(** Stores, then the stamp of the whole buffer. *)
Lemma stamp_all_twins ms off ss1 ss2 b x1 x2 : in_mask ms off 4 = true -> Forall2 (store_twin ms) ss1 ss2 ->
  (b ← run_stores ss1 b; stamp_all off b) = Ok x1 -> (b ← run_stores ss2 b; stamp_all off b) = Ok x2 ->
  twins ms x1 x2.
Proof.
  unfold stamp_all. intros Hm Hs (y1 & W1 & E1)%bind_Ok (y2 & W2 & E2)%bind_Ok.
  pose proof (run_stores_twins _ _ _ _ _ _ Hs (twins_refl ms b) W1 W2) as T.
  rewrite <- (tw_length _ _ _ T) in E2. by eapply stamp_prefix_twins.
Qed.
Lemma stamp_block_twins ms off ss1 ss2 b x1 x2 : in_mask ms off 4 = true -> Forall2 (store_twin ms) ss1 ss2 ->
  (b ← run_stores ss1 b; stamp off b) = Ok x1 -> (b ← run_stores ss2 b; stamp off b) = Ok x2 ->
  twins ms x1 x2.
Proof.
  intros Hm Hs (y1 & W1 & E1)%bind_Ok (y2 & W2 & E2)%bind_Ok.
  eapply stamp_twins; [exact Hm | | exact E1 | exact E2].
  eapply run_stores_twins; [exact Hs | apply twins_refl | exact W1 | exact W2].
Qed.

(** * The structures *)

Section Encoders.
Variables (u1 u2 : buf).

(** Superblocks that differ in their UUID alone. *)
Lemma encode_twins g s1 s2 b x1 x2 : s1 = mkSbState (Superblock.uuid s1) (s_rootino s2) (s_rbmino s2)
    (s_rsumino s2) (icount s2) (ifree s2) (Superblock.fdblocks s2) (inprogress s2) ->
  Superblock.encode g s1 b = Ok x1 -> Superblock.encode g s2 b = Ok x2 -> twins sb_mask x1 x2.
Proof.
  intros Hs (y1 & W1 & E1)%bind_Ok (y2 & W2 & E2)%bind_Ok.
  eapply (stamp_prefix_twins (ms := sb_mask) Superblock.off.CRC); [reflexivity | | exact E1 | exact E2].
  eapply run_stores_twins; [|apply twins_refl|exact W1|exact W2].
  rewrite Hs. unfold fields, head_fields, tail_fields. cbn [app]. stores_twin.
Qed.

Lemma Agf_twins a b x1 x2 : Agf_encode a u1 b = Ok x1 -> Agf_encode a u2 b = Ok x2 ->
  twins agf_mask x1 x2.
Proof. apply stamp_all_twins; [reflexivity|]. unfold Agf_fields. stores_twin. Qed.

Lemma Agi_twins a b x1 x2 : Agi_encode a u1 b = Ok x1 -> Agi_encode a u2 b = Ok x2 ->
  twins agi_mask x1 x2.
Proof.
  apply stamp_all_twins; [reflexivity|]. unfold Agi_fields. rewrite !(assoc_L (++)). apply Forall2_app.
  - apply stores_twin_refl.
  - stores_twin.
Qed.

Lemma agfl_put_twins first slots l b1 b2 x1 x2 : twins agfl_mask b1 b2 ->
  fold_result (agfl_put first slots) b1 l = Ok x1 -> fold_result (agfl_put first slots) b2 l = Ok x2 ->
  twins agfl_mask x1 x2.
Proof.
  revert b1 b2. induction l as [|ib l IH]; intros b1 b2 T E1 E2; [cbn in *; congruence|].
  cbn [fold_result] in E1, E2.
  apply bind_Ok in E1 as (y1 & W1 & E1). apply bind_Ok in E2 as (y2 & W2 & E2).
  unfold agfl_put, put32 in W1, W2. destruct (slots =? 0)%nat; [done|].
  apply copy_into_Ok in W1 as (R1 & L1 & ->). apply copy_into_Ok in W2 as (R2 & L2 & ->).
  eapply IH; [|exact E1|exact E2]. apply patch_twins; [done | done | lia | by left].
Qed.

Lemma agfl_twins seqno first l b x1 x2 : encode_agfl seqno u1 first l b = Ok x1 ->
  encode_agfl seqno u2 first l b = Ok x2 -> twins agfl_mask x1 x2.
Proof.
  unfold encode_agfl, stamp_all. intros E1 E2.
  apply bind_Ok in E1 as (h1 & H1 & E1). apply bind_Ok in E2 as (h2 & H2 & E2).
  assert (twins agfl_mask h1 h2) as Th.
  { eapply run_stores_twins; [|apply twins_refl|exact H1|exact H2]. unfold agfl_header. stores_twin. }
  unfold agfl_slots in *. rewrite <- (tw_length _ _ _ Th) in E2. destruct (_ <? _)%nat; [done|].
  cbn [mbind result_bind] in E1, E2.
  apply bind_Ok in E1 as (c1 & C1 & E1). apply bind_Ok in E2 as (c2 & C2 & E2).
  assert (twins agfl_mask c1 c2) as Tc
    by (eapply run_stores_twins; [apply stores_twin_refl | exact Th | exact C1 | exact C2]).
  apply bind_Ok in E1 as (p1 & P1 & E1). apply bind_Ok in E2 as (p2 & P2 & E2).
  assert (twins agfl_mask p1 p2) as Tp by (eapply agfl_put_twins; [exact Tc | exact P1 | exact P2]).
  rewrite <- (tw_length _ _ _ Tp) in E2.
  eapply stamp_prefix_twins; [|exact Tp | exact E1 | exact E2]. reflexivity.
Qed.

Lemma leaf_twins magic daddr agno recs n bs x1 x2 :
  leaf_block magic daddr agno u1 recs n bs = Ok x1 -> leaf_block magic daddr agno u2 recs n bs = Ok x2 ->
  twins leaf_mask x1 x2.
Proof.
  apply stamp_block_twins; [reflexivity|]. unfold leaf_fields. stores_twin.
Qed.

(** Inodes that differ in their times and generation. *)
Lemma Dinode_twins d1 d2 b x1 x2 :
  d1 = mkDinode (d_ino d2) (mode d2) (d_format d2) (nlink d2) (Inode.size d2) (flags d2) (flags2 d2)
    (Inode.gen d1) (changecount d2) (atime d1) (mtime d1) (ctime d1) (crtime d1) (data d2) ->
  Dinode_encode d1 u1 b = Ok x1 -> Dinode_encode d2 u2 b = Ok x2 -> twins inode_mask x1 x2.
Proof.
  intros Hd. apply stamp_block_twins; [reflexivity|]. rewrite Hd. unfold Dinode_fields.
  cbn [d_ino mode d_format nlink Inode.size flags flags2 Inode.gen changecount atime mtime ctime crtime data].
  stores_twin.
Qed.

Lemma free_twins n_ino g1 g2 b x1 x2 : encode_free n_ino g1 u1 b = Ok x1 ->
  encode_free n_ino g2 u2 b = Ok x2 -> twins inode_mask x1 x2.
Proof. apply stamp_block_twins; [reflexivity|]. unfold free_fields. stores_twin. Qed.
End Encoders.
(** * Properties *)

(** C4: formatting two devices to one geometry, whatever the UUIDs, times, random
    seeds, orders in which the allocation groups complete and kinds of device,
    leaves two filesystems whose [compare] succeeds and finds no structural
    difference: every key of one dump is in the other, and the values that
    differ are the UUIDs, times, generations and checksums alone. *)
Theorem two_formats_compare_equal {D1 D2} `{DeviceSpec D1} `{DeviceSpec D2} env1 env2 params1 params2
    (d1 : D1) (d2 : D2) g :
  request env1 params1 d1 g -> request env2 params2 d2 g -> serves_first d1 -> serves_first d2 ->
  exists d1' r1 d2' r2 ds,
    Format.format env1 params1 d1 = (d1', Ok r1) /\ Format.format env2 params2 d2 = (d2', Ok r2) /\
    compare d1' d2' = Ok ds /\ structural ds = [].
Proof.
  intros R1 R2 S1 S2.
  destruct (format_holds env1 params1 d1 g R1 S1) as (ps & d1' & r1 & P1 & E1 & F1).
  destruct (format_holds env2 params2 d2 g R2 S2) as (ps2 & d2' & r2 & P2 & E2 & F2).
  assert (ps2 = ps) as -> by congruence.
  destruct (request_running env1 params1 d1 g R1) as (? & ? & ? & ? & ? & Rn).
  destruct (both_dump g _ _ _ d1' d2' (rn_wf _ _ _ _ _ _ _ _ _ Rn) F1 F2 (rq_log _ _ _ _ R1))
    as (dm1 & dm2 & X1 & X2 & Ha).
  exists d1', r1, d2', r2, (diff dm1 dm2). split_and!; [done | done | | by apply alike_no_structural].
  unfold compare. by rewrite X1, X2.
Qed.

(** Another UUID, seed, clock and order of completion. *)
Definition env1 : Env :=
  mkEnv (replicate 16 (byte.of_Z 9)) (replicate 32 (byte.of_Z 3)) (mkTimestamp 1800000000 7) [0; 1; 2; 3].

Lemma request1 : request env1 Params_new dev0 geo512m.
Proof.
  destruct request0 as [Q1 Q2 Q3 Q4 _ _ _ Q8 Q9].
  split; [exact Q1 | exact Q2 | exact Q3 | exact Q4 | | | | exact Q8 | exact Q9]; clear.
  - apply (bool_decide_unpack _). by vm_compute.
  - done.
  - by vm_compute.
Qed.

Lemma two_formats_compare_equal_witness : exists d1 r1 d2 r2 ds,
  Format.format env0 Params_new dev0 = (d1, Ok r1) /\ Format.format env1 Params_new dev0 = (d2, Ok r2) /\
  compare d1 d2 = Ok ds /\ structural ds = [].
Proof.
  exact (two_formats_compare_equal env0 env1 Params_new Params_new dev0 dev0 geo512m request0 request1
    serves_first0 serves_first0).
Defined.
..........
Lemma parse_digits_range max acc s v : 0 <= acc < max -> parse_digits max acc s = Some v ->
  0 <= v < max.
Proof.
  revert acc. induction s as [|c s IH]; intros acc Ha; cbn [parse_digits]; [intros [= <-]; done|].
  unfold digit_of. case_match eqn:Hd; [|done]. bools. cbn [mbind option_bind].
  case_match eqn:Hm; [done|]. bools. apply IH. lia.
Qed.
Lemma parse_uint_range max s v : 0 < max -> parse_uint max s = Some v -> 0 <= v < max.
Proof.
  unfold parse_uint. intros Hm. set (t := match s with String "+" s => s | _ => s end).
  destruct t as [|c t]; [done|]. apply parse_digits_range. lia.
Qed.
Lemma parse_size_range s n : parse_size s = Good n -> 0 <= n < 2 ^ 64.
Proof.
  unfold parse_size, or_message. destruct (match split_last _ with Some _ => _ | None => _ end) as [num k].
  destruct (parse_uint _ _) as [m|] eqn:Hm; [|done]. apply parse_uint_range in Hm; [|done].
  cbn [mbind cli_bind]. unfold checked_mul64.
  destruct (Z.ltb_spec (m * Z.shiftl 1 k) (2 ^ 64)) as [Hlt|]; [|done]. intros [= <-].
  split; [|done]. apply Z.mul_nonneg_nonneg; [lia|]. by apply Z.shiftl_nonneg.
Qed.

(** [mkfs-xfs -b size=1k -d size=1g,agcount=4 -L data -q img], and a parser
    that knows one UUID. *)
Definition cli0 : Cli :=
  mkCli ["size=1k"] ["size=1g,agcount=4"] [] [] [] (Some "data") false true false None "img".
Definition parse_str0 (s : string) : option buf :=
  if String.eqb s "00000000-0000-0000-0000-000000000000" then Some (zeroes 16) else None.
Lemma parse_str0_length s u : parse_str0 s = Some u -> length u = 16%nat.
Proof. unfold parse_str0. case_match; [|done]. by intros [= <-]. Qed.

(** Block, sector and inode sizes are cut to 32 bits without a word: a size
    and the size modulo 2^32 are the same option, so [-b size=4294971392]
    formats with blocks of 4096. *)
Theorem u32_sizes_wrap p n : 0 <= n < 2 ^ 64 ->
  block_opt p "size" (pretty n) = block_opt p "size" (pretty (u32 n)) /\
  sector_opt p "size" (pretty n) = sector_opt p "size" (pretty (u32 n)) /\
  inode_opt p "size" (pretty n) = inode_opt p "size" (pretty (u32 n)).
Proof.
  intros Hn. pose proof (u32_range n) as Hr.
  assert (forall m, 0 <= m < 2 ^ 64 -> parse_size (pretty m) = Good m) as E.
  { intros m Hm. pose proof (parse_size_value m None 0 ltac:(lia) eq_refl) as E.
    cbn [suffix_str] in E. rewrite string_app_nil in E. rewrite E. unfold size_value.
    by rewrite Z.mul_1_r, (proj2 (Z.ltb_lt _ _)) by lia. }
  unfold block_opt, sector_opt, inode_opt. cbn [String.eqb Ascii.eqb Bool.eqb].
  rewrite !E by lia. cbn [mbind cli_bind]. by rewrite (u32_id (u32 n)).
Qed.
..........
WHAT THE TASK ASKS >> Everything above from the line with "(** Stores, then" to the line with "(** Superblocks that", both included, must be repeated exactly, and nothing outside that range.

SOLUTION TO THIS PROBLEM >>
(** Stores, then the stamp of the whole buffer. *)
Lemma stamp_all_twins ms off ss1 ss2 b x1 x2 : in_mask ms off 4 = true -> Forall2 (store_twin ms) ss1 ss2 ->
  (b ← run_stores ss1 b; stamp_all off b) = Ok x1 -> (b ← run_stores ss2 b; stamp_all off b) = Ok x2 ->
  twins ms x1 x2.
Proof.
  unfold stamp_all. intros Hm Hs (y1 & W1 & E1)%bind_Ok (y2 & W2 & E2)%bind_Ok.
  pose proof (run_stores_twins _ _ _ _ _ _ Hs (twins_refl ms b) W1 W2) as T.
  rewrite <- (tw_length _ _ _ T) in E2. by eapply stamp_prefix_twins.
Qed.
Lemma stamp_block_twins ms off ss1 ss2 b x1 x2 : in_mask ms off 4 = true -> Forall2 (store_twin ms) ss1 ss2 ->
  (b ← run_stores ss1 b; stamp off b) = Ok x1 -> (b ← run_stores ss2 b; stamp off b) = Ok x2 ->
  twins ms x1 x2.
Proof.
  intros Hm Hs (y1 & W1 & E1)%bind_Ok (y2 & W2 & E2)%bind_Ok.
  eapply stamp_twins; [exact Hm | | exact E1 | exact E2].
  eapply run_stores_twins; [exact Hs | apply twins_refl | exact W1 | exact W2].
Qed.

(** * The structures *)

Section Encoders.
Variables (u1 u2 : buf).

(** Superblocks that differ in their UUID alone. *)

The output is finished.